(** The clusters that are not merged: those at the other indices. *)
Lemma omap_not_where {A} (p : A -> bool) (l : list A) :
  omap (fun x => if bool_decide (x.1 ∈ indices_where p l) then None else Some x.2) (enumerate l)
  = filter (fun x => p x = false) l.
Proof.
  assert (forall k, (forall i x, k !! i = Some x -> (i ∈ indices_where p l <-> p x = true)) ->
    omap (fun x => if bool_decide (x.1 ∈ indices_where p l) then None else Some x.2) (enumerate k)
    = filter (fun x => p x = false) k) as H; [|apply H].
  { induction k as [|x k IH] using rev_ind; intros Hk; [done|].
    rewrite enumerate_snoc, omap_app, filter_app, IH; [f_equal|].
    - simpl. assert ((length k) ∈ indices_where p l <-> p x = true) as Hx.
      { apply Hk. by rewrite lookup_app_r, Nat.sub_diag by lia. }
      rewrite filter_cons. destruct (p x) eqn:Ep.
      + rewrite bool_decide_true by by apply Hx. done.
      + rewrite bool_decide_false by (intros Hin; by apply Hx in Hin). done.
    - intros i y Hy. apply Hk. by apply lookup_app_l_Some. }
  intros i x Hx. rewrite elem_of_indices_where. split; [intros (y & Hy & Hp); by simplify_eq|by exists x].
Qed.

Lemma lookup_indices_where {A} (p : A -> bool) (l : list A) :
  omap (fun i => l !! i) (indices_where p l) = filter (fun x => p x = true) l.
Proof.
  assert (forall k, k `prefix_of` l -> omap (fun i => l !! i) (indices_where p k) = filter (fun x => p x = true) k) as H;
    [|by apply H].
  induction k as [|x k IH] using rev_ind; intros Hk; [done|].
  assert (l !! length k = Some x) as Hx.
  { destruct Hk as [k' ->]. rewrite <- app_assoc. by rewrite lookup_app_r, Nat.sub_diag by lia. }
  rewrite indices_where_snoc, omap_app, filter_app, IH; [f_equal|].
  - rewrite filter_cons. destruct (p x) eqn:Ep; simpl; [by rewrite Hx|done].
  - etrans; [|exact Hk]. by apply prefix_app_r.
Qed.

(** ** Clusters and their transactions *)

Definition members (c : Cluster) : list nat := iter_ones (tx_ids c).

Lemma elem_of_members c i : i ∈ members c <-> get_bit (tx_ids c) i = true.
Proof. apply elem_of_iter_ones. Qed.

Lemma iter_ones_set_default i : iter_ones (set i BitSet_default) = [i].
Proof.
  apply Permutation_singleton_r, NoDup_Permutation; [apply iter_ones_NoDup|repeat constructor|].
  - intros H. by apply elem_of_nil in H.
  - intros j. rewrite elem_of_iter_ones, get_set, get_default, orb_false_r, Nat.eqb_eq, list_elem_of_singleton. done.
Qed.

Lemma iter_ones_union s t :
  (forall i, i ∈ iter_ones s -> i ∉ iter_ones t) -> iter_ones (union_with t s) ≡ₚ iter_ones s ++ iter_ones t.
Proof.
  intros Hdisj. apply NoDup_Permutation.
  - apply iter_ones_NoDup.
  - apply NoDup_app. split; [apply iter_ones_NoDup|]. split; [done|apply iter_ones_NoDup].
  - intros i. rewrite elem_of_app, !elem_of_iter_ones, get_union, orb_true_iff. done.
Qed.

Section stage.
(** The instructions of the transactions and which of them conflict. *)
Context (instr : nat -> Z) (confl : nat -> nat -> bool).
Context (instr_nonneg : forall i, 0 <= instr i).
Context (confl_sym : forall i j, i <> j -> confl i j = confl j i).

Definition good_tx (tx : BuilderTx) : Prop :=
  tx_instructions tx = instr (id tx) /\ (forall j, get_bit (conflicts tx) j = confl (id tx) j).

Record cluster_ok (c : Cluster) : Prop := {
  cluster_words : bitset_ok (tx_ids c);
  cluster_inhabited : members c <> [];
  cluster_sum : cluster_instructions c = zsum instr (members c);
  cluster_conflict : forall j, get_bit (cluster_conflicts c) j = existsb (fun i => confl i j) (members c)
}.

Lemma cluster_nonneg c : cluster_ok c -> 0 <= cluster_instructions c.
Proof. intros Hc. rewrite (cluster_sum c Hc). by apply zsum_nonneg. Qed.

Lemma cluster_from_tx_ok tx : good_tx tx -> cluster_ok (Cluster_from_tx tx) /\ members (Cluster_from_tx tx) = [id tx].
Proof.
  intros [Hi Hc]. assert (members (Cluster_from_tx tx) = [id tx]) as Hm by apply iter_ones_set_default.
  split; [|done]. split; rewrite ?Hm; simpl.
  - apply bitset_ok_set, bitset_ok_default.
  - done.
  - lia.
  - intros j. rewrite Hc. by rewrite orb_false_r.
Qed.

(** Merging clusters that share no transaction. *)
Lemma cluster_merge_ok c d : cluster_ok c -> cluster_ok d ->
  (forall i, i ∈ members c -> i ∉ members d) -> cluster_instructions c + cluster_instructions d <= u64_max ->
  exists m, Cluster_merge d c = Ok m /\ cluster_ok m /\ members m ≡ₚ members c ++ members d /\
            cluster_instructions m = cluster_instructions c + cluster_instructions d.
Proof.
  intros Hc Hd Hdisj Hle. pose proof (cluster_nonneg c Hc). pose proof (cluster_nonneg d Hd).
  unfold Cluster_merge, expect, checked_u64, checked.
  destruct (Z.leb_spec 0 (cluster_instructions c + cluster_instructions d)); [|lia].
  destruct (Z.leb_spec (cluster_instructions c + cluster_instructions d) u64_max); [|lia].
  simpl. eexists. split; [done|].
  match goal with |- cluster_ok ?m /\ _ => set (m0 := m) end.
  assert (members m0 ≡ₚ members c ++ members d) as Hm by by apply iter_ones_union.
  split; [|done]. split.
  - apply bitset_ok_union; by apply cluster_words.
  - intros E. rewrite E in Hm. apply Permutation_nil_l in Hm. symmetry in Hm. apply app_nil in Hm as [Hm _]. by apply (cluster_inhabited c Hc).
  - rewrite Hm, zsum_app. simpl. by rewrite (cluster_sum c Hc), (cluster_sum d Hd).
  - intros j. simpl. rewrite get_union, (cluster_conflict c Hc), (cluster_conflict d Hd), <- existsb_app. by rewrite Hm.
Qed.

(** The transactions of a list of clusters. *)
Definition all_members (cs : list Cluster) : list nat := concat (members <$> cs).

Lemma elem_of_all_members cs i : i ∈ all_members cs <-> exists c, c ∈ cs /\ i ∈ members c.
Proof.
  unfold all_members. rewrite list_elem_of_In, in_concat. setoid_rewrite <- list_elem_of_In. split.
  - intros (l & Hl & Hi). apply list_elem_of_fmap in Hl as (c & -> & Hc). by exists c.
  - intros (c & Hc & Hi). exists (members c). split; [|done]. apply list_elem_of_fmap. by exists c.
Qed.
____
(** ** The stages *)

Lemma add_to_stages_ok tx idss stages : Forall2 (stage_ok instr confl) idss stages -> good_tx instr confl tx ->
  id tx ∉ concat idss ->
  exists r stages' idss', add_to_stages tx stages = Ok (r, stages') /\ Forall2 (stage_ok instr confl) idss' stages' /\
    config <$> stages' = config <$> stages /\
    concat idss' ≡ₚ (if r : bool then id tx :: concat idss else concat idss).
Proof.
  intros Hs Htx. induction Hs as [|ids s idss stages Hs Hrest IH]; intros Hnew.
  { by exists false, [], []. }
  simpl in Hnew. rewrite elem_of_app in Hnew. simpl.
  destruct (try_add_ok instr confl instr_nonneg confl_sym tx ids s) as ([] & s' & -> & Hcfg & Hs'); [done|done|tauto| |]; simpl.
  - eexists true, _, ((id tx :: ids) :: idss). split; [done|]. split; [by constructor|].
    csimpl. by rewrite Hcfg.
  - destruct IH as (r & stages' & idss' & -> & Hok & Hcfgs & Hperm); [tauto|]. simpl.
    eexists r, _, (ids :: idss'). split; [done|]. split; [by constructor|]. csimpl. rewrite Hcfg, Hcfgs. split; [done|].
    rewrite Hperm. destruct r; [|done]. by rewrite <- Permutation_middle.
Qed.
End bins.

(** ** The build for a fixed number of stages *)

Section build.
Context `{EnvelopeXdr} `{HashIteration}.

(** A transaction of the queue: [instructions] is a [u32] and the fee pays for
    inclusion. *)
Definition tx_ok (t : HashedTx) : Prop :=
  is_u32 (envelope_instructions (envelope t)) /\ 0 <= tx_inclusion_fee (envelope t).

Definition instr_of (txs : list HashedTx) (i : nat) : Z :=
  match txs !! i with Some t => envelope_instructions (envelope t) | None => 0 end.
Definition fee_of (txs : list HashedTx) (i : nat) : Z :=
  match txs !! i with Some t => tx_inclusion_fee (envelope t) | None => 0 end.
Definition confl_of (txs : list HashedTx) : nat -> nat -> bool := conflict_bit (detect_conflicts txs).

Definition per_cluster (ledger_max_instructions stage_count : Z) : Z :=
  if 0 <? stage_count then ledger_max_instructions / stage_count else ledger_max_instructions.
____
▶ Work to complete
Write only the number of lines in the records that include the word "transactions".

▶ Response below
3